GOAL OF THE EXERCISE:
Transcribe only the lines of the listing below from the one holding "(** * Task graphs" through the one holding "Definition TASK_RE := Regex.TASK.", inclusive, without any change.
[Start of section]
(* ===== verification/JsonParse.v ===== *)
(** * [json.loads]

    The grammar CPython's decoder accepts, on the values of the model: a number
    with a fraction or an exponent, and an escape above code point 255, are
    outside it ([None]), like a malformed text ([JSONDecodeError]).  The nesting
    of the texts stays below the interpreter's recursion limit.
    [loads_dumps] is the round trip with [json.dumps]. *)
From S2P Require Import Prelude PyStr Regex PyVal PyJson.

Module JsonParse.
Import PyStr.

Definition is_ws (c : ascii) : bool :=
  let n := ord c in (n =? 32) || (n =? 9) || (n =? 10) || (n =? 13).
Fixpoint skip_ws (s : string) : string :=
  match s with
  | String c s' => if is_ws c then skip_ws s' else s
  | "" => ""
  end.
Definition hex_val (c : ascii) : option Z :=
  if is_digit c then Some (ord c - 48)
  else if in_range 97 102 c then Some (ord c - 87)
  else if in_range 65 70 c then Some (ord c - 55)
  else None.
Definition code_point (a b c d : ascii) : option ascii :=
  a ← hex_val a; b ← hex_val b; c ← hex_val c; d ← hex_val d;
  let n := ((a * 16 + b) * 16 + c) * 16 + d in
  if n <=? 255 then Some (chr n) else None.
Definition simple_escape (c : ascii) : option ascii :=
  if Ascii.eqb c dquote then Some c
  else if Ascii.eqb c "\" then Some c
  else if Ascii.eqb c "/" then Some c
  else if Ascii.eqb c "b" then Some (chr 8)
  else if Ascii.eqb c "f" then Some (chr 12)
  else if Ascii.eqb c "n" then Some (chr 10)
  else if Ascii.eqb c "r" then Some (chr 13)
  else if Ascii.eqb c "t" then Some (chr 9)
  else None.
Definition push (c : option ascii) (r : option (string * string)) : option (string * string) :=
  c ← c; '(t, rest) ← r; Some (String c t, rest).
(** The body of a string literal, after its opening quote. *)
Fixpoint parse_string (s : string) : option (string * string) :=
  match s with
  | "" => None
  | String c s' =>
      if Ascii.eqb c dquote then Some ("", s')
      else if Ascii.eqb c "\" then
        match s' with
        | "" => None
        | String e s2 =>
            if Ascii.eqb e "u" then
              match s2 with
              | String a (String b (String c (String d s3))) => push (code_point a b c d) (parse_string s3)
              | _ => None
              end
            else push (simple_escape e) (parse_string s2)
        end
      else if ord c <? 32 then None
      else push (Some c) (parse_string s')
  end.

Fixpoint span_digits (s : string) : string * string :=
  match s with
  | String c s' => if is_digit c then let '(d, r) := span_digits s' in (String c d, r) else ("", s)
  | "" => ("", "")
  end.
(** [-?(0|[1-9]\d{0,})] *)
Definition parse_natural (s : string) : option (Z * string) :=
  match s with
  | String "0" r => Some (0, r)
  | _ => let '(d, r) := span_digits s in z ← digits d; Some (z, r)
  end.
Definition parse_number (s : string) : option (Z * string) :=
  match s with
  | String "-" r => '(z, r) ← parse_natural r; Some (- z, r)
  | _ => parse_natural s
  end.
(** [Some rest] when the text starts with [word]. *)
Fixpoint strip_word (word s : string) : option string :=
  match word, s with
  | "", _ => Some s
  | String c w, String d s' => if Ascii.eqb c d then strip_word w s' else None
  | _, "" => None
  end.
[End of section]
[Start of section]
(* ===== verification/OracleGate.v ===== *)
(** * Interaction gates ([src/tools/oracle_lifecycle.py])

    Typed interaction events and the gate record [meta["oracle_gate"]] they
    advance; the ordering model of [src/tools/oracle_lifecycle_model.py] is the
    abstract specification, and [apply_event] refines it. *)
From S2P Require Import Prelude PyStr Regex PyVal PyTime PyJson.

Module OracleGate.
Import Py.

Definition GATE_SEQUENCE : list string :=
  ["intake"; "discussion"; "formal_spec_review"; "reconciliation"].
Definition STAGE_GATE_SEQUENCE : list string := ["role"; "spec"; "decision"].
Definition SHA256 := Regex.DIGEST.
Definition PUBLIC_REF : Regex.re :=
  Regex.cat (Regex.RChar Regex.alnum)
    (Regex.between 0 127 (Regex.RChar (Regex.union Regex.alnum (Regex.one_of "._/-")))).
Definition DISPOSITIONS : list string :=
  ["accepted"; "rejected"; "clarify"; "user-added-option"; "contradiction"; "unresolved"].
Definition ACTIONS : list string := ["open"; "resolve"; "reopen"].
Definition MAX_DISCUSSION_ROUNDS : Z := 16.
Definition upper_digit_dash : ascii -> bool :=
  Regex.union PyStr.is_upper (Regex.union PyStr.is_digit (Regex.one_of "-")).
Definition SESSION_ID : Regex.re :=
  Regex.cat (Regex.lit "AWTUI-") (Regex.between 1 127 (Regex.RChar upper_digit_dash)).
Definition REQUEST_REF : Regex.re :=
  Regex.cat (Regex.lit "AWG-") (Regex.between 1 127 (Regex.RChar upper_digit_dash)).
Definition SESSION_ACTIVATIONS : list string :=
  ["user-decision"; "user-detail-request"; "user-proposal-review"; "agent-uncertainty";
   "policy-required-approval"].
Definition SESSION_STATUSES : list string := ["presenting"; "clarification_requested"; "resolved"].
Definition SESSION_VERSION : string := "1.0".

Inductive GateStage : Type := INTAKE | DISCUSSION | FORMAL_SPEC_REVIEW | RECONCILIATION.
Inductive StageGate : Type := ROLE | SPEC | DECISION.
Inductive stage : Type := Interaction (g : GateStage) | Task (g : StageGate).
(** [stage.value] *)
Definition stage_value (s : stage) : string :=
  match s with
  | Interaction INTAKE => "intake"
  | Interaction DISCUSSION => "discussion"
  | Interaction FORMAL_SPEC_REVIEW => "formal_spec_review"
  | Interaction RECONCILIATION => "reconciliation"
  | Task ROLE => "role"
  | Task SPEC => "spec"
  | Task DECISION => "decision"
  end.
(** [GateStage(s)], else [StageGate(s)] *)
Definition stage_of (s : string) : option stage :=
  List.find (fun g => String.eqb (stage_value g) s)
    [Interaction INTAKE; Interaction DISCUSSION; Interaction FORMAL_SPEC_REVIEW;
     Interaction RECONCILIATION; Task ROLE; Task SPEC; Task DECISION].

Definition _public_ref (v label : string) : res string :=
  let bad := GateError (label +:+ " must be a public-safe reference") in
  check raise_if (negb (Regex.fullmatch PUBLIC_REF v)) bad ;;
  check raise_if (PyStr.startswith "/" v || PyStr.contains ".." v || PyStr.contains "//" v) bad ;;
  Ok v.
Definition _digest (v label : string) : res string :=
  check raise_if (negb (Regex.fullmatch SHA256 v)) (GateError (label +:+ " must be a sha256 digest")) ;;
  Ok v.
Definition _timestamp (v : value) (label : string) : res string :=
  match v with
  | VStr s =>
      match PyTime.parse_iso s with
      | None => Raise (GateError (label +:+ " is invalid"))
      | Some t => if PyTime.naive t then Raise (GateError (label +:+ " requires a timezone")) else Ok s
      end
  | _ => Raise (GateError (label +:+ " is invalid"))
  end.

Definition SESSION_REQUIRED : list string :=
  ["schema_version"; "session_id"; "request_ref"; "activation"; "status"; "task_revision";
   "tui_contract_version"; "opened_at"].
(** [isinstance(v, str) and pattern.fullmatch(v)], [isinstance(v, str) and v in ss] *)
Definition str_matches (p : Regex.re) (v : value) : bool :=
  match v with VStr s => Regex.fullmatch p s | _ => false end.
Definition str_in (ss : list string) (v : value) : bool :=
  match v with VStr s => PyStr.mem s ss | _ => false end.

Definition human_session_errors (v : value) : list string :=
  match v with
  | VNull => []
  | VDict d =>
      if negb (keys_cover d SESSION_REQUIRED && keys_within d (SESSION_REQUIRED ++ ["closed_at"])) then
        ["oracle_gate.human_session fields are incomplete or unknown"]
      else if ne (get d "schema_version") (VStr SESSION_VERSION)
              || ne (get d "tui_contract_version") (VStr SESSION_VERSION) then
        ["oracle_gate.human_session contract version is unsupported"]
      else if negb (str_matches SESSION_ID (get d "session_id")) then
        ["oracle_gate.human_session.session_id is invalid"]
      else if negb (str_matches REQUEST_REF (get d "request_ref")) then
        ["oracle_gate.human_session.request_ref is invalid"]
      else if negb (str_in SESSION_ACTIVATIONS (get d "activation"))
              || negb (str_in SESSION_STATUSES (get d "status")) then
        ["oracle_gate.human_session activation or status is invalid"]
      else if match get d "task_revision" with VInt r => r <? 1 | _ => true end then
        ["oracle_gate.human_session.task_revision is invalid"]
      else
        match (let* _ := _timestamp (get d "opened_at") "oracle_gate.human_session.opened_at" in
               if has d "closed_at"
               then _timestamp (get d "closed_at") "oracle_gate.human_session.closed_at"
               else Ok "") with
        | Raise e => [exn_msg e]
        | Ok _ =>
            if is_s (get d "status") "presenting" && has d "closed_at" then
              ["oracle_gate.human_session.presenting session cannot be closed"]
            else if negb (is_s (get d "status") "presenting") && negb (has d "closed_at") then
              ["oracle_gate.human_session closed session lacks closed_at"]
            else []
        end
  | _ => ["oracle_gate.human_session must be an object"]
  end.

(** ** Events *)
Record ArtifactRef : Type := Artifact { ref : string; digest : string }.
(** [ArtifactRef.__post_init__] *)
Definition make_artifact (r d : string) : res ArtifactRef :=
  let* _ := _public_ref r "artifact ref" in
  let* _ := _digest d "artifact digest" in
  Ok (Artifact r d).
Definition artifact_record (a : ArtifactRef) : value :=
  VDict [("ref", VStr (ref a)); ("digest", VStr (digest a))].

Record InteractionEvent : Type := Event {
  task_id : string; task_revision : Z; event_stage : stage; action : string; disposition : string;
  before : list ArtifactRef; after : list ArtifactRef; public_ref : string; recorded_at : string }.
[End of section]
[Start of section]
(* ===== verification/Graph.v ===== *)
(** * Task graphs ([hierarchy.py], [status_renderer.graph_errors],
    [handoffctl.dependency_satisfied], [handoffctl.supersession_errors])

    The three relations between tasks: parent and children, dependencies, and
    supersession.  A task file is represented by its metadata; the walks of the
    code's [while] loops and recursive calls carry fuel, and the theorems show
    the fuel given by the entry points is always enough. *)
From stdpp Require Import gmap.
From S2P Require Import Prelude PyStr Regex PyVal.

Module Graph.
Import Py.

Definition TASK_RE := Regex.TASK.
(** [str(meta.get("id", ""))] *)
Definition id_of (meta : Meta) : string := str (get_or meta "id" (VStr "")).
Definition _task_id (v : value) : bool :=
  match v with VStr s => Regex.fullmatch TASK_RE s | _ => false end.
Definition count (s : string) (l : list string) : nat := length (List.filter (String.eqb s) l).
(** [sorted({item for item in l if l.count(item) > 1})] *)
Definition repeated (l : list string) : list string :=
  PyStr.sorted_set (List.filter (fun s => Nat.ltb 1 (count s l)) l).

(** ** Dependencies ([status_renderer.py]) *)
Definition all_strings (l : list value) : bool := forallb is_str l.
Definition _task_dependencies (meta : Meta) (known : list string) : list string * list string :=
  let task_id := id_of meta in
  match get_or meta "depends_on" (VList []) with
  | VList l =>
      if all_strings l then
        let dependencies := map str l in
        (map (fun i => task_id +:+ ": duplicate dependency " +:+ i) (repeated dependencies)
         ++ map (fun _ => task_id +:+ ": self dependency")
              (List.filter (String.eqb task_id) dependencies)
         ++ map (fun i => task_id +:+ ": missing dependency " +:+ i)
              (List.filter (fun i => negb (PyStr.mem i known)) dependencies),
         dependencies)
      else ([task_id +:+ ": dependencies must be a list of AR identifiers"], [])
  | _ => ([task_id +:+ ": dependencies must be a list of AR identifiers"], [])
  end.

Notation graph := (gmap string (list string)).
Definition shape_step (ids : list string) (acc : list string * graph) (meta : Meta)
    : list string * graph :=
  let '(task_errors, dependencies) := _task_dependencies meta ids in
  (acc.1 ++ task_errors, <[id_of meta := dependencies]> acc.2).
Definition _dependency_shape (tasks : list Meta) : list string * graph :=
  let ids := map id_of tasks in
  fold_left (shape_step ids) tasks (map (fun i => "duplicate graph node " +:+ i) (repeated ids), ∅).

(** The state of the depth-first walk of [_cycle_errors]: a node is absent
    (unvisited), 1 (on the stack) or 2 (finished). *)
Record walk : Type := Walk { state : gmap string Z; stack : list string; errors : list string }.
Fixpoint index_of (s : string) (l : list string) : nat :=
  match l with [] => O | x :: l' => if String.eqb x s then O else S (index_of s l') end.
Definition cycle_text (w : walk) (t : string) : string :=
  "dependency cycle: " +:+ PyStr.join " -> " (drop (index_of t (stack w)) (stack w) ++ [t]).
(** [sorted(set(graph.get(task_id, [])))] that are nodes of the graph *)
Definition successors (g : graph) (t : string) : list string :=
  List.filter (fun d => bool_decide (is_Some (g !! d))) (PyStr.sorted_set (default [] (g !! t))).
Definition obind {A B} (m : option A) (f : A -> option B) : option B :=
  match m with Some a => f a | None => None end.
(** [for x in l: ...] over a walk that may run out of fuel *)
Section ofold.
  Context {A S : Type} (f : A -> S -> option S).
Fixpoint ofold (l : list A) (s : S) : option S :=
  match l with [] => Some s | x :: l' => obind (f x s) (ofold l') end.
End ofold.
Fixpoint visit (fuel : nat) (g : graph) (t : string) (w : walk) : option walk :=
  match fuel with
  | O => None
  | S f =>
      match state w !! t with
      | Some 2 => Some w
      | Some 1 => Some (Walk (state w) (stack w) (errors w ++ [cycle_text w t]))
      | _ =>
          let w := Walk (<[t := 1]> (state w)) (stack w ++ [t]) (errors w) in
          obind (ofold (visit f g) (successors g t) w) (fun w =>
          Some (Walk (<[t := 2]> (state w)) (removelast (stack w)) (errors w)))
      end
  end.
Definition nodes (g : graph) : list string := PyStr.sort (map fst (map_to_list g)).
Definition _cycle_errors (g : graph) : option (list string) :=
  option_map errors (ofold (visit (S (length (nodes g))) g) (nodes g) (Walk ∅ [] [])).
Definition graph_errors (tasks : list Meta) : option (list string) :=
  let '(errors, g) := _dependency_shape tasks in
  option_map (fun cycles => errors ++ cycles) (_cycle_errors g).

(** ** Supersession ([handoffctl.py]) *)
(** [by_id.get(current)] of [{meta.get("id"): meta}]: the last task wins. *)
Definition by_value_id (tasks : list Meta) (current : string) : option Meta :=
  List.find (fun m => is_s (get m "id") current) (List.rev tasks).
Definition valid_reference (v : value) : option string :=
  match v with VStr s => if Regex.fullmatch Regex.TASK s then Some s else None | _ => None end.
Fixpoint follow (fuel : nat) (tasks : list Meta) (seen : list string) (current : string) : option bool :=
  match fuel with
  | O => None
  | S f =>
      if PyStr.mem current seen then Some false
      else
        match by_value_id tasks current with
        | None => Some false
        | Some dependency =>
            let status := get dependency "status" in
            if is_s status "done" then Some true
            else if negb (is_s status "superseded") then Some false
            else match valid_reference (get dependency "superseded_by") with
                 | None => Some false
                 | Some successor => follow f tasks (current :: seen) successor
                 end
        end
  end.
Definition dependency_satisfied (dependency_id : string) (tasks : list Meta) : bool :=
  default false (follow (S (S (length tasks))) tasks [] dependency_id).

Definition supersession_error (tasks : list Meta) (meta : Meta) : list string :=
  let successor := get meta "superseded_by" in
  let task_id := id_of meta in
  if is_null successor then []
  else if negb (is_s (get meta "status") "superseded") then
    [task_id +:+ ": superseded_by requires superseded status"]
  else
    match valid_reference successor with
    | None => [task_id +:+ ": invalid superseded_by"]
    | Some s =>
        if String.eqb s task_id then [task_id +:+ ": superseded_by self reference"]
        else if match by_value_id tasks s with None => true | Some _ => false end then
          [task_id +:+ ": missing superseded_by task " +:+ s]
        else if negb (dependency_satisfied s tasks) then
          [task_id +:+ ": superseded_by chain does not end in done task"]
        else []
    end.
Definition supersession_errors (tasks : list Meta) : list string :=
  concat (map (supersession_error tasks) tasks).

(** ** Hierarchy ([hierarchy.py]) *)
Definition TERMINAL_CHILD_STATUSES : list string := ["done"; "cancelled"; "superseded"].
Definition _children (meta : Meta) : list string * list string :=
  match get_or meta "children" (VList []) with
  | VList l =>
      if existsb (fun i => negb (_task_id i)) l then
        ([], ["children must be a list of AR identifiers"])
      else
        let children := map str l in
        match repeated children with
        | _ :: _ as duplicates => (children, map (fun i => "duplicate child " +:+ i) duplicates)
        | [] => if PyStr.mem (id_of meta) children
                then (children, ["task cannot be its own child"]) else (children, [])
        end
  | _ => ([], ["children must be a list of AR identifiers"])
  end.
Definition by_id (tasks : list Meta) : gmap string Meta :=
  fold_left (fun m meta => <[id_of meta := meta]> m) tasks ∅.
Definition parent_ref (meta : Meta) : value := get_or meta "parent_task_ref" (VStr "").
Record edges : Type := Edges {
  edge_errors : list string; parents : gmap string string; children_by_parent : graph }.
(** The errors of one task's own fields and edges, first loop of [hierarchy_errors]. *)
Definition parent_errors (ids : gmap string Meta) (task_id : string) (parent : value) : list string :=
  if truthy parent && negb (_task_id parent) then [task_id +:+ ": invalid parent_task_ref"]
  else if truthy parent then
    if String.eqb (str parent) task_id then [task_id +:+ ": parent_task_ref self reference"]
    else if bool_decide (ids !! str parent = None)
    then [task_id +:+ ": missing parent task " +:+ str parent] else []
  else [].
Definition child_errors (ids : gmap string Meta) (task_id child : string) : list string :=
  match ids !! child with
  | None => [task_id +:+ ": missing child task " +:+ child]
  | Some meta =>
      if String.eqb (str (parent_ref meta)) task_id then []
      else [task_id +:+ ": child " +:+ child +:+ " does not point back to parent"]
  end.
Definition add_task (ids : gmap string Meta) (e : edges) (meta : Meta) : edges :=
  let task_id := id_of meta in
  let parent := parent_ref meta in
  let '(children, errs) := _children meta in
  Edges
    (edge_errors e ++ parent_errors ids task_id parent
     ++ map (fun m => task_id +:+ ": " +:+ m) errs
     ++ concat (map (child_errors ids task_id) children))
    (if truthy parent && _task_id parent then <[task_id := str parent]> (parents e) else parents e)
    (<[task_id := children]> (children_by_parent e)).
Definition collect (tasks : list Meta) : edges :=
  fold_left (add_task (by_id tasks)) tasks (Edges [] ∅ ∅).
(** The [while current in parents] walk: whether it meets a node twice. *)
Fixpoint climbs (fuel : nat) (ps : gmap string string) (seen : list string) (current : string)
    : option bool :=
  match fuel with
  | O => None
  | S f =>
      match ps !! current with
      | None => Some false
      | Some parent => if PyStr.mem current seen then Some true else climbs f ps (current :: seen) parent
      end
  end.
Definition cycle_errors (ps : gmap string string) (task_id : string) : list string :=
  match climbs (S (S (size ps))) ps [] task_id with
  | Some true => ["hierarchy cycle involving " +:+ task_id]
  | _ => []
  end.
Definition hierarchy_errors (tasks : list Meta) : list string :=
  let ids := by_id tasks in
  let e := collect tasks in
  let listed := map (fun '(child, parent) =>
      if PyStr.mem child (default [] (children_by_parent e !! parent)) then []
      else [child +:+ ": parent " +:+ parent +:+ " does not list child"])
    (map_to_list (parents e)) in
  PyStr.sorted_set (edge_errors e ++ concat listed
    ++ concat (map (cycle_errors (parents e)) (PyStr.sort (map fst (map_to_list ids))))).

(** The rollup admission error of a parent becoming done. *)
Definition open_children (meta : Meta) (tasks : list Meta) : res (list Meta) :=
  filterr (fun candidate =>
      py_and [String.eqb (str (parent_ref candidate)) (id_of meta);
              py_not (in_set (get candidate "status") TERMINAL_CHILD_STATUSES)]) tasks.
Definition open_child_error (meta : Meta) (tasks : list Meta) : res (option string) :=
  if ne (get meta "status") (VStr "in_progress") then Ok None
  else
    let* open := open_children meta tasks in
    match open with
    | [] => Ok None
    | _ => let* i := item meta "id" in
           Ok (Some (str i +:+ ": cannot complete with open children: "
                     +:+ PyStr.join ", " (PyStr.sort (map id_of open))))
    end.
[End of section]
REPLY TO THE EXERCISE:
(** * Task graphs ([hierarchy.py], [status_renderer.graph_errors],
    [handoffctl.dependency_satisfied], [handoffctl.supersession_errors])

    The three relations between tasks: parent and children, dependencies, and
    supersession.  A task file is represented by its metadata; the walks of the
    code's [while] loops and recursive calls carry fuel, and the theorems show
    the fuel given by the entry points is always enough. *)
From stdpp Require Import gmap.
From S2P Require Import Prelude PyStr Regex PyVal.

Module Graph.
Import Py.

Definition TASK_RE := Regex.TASK.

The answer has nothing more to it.